Mumbai terrorists did come through sea
India on Saturday dismissed Pakistan's contention that the 26/11 terrorists did not use the sea to enter Mumbai, saying 'thorough investigations' had proved that the men did take that route.
Speaking at a function at the Cochin Shipyard Ltd (CSL), Defence Minister AK Antony said: "After the 26/11 incident, our agencies have done thorough investigations and come to the conclusion that the attackers had come through the sea route."
Indian Navy chief Admiral Sureesh Mehta reiterated the point at the same function: "We all know our investigating agencies are competent and have provided excellent documents that this (the arrival of the attackers) has happened over the sea route."
Both men were reacting to Pakistani Navy chief Admiral Noman Bashir's claim on Friday that Mohammed Ajmal Kasab, the lone Mumbai terrorist caught alive, did not sail to India.
"There is no proof that Kasab took the sea route," Pakistani Navy chief Admiral Noman Bashir said at a press conference in Islamabad.

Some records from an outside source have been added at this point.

(** * iot_service: the MQTT-to-TimescaleDB ingestion bridge

    A shallow embedding of [services/iot_service/iot_service.py]:
    [get_db_connection], [store_sensor_data] and [on_message], over a model
    of the Python values, exceptions and library calls they use.

    Conventions.
    - A Python [str] is a Rocq [string] holding its UTF-8 encoding; the
      operations the program applies ([in], [find], slicing from a found
      index, [endswith], dropping a final ASCII character) act the same on
      the encoding as on the code points.
    - A Python [dict] is an association list in insertion order with
      unique keys.
    - A Python [float] is an IEEE-754 binary64 value, as [spec_float].
    - A call that may raise returns [exn + A] ([inl] is the raised
      exception).  Effects are the list of events a call emits (log records,
      sleeps, calls on the database connection) and the connection state
      it threads. *)

From Stdlib Require Import ZArith List String Ascii Bool Lia.
From Stdlib Require Import Strings.Byte.
From Stdlib Require Import Floats.SpecFloat.
Import ListNotations.
Open Scope string_scope.
Open Scope Z_scope.
Open Scope list_scope.

Set Implicit Arguments.
Set Warnings "-register-all".

(* ===================================================================== *)
(** * Python exceptions *)
(* ===================================================================== *)

(** The exception classes that the calls of this program raise.  All of
    them derive from [Exception]. *)
Inductive exn_class :=
| Exception
| ArithmeticError | OverflowError
| AttributeError
| LookupError | KeyError
| NameError | UnboundLocalError
| RuntimeError | RecursionError
| TypeError
| ValueError | UnicodeError | UnicodeDecodeError | JSONDecodeError
| Psycopg2Error | InterfaceError | DatabaseError
| OperationalError | IntegrityError | DataError | ProgrammingError
| InternalError.

(** The direct base class ([None] for [Exception] itself). *)
Definition base (c : exn_class) : option exn_class :=
  match c with
  | Exception => None
  | ArithmeticError => Some Exception
  | OverflowError => Some ArithmeticError
  | AttributeError => Some Exception
  | LookupError => Some Exception
  | KeyError => Some LookupError
  | NameError => Some Exception
  | UnboundLocalError => Some NameError
  | RuntimeError => Some Exception
  | RecursionError => Some RuntimeError
  | TypeError => Some Exception
  | ValueError => Some Exception
  | UnicodeError => Some ValueError
  | UnicodeDecodeError => Some UnicodeError
  | JSONDecodeError => Some ValueError
  | Psycopg2Error => Some Exception
  | InterfaceError => Some Psycopg2Error
  | DatabaseError => Some Psycopg2Error
  | OperationalError => Some DatabaseError
  | IntegrityError => Some DatabaseError
  | DataError => Some DatabaseError
  | ProgrammingError => Some DatabaseError
  | InternalError => Some DatabaseError
  end.

Definition exn_class_eqb (c d : exn_class) : bool :=
  match c, d with
  | Exception, Exception | ArithmeticError, ArithmeticError
  | OverflowError, OverflowError | AttributeError, AttributeError
  | LookupError, LookupError | KeyError, KeyError
  | NameError, NameError | UnboundLocalError, UnboundLocalError
  | RuntimeError, RuntimeError | RecursionError, RecursionError
  | TypeError, TypeError | ValueError, ValueError
  | UnicodeError, UnicodeError
  | UnicodeDecodeError, UnicodeDecodeError
  | JSONDecodeError, JSONDecodeError
  | Psycopg2Error, Psycopg2Error | InterfaceError, InterfaceError
  | DatabaseError, DatabaseError | OperationalError, OperationalError
  | IntegrityError, IntegrityError | DataError, DataError
  | ProgrammingError, ProgrammingError | InternalError, InternalError => true
  | _, _ => false
  end.

(** [issubclass c d]: [d] is [c] or one of its bases.  The hierarchy is
    four levels deep. *)
Fixpoint issubclass_upto (n : nat) (c d : exn_class) : bool :=
  exn_class_eqb c d ||
  match n with
  | O => false
  | S n' => match base c with
            | Some b => issubclass_upto n' b d
            | None => false
            end
  end.

Definition issubclass : exn_class -> exn_class -> bool := issubclass_upto 4.

(** A raised exception: its class and its message. *)
Record exn := Raise { exn_cls : exn_class; exn_msg : string }.

Definition isinstance (e : exn) (c : exn_class) : bool :=
  issubclass (exn_cls e) c.

(** The result of a call that may raise. *)
Definition result (A : Type) : Type := exn + A.

(* ===================================================================== *)
(** * Python values *)
(* ===================================================================== *)

(** [tzinfo] of an aware [datetime]: [pytz.UTC], or the fixed offset
    ([timezone(timedelta(...))], here in microseconds) that
    [fromisoformat] attaches. *)
Inductive tz := UTC | FixedOffset (us : Z).

Record datetime := mkDatetime {
  year : Z; month : Z; day : Z;
  hour : Z; minute : Z; second : Z; microsecond : Z;
  tzinfo : option tz
}.

(** [dt.replace(tzinfo=t)]: the same wall-clock fields under [t]. *)
Definition replace_tzinfo (dt : datetime) (t : tz) : datetime :=
  mkDatetime (year dt) (month dt) (day dt)
             (hour dt) (minute dt) (second dt) (microsecond dt) (Some t).

(** The values [json.loads] builds, and the [datetime] that [on_message]
    stores back into the dict. *)
Inductive pyval :=
| PNone
| PBool (b : bool)
| PInt (z : Z)
| PFloat (f : spec_float)
| PStr (s : string)
| PList (l : list pyval)
| PDict (d : list (string * pyval))
| PDatetime (dt : datetime).

Definition dict := list (string * pyval).

(** ** dict operations *)

(** [d.get(k)] as an option; [None] when the key is missing. *)
Fixpoint dict_get (k : string) (d : dict) : option pyval :=
  match d with
  | [] => None
  | (k', v) :: d' => if String.eqb k k' then Some v else dict_get k d'
  end.

(** [k in d] *)
Definition dict_mem (k : string) (d : dict) : bool :=
  match dict_get k d with Some _ => true | None => false end.

(** [d[k] = v]: overwrite in place, or append a new key. *)
Fixpoint dict_set (k : string) (v : pyval) (d : dict) : dict :=
  match d with
  | [] => [(k, v)]
  | (k', v') :: d' =>
      if String.eqb k k' then (k', v) :: d' else (k', v') :: dict_set k v d'
  end.

(** [d.pop(k)] on a present key: the dict without it. *)
Fixpoint dict_remove (k : string) (d : dict) : dict :=
  match d with
  | [] => []
  | (k', v') :: d' =>
      if String.eqb k k' then dict_remove k d'
      else (k', v') :: dict_remove k d'
  end.

(** [d.setdefault(k, v)] *)
Definition dict_setdefault (k : string) (v : pyval) (d : dict) : dict :=
  if dict_mem k d then d else dict_set k v d.

(** [d.get(k)]: the value, or Python's [None]. *)
Definition dict_get_or_none (k : string) (d : dict) : pyval :=
  match dict_get k d with Some v => v | None => PNone end.

(** ** Truthiness *)

Definition is_zero_float (f : spec_float) : bool :=
  match f with S754_zero _ => true | _ => false end.

(** [bool(v)] *)
Definition truthy (v : pyval) : bool :=
  match v with
  | PNone => false
  | PBool b => b
  | PInt z => negb (z =? 0)
  | PFloat f => negb (is_zero_float f)
  | PStr s => negb (String.eqb s "")
  | PList l => match l with [] => false | _ => true end
  | PDict d => match d with [] => false | _ => true end
  | PDatetime _ => true
  end.

(** ** str operations *)

(** [needle in s] *)
Definition str_contains (needle s : string) : bool :=
  match String.index 0 needle s with Some _ => true | None => false end.

(** [s.find(needle)]: [None] stands for Python's [-1]. *)
Definition str_find (needle s : string) : option nat :=
  String.index 0 needle s.

(** [s[i:]] *)
Definition str_from (i : nat) (s : string) : string :=
  String.substring i (String.length s - i) s.

(** [s.endswith(suffix)] *)
Definition endswith (suffix s : string) : bool :=
  let n := String.length s in
  let m := String.length suffix in
  (m <=? n)%nat && String.eqb (String.substring (n - m) m s) suffix.

(** [s[:-1]] *)
Definition str_drop_last (s : string) : string :=
  String.substring 0 (String.length s - 1) s.

(** ** int() and float() *)

Definition prec : Z := 53.
Definition emax : Z := 1024.

(** The integer part of a finite float, towards zero. *)
Definition float_trunc (s : bool) (m : positive) (e : Z) : Z :=
  cond_Zopp s (Z.shiftl (Zpos m) e).

(** The binary64 nearest to an integer (ties to even); an infinity when
    the integer is beyond the largest float. *)
Definition float_of_Z (z : Z) : spec_float :=
  binary_normalize prec emax z 0 false.
(** * lldb-mi: the stdin line reader [CMICmnStreamStdinLinux]

    A shallow embedding of [lldb/tools/lldb-mi/MICmnStreamStdinLinux.cpp]:
    the reader object, the C library calls it makes on [stdin], its
    methods as built for Linux, and the polling loop of [InputAvailable]
    run against a second thread that may call [InterruptReadLine] at any
    moment. *)

From Stdlib Require Import ZArith List Strings.String Strings.Byte Bool Lia.
From stdpp Require Import base option gmap list.

(** ** Status codes and bytes *)

Module MIstatus.
Definition success : bool := true.
Definition failure : bool := false.
End MIstatus.

(** [MIchar] is [char]; the three bytes the code compares against. *)
Definition MIchar : Type := byte.
Definition NUL : MIchar := x00.
Definition LF : MIchar := x0a.
Definition CR : MIchar := x0d.

(** ** Outcomes of calls that may leave defined behaviour *)

Inductive fault : Type :=
| NullBufferAccess   (* a null [MIchar *] handed to the C library *)
| NullStreamAccess   (* a null [FILE *] handed to the C library *)
| UseAfterFree       (* a pointer to a block that was [delete[]]d *)
| BufferOverrun.     (* an access past the end of a live block *)

Inductive outcome (A : Type) : Type :=
| Ok (a : A)
| Undefined (f : fault).
Arguments Ok {A} a.
Arguments Undefined {A} f.

#[global] Instance outcome_bind : MBind outcome :=
  fun A B (k : A -> outcome B) (m : outcome A) =>
    match m with
    | Ok a => k a
    | Undefined f => Undefined f
    end.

At the same time, he admitted that patrolling the waters on the Pakistani side of the international border off the Gujarat coast was "difficult" due to the dispute over the Sir Creek.
India says Kasab and nine other Pakistanis had set sail from Karachi, hijacked a trawler after entering Indian waters and finally used a rubber boat to sneak into Mumbai Nov 26, 2008 and embarked on a killing spree that lasted over 60 hours.
Kasab is now in the custody of the Mumbai police, which Wednesday filed a charge sheet naming him and 34 others, all of them operatives of the Lashkar-e-Taiba terror groups, for the Mumbai carnage that claimed the lives of more than 170 people.
Kasab is also one of the eight men named in a case registered by Pakistan's Federal Investigation Agency on the Mumbai attacks.
Bashir also sought to discount suggestions that Pakistan was engaged in an arms race with India.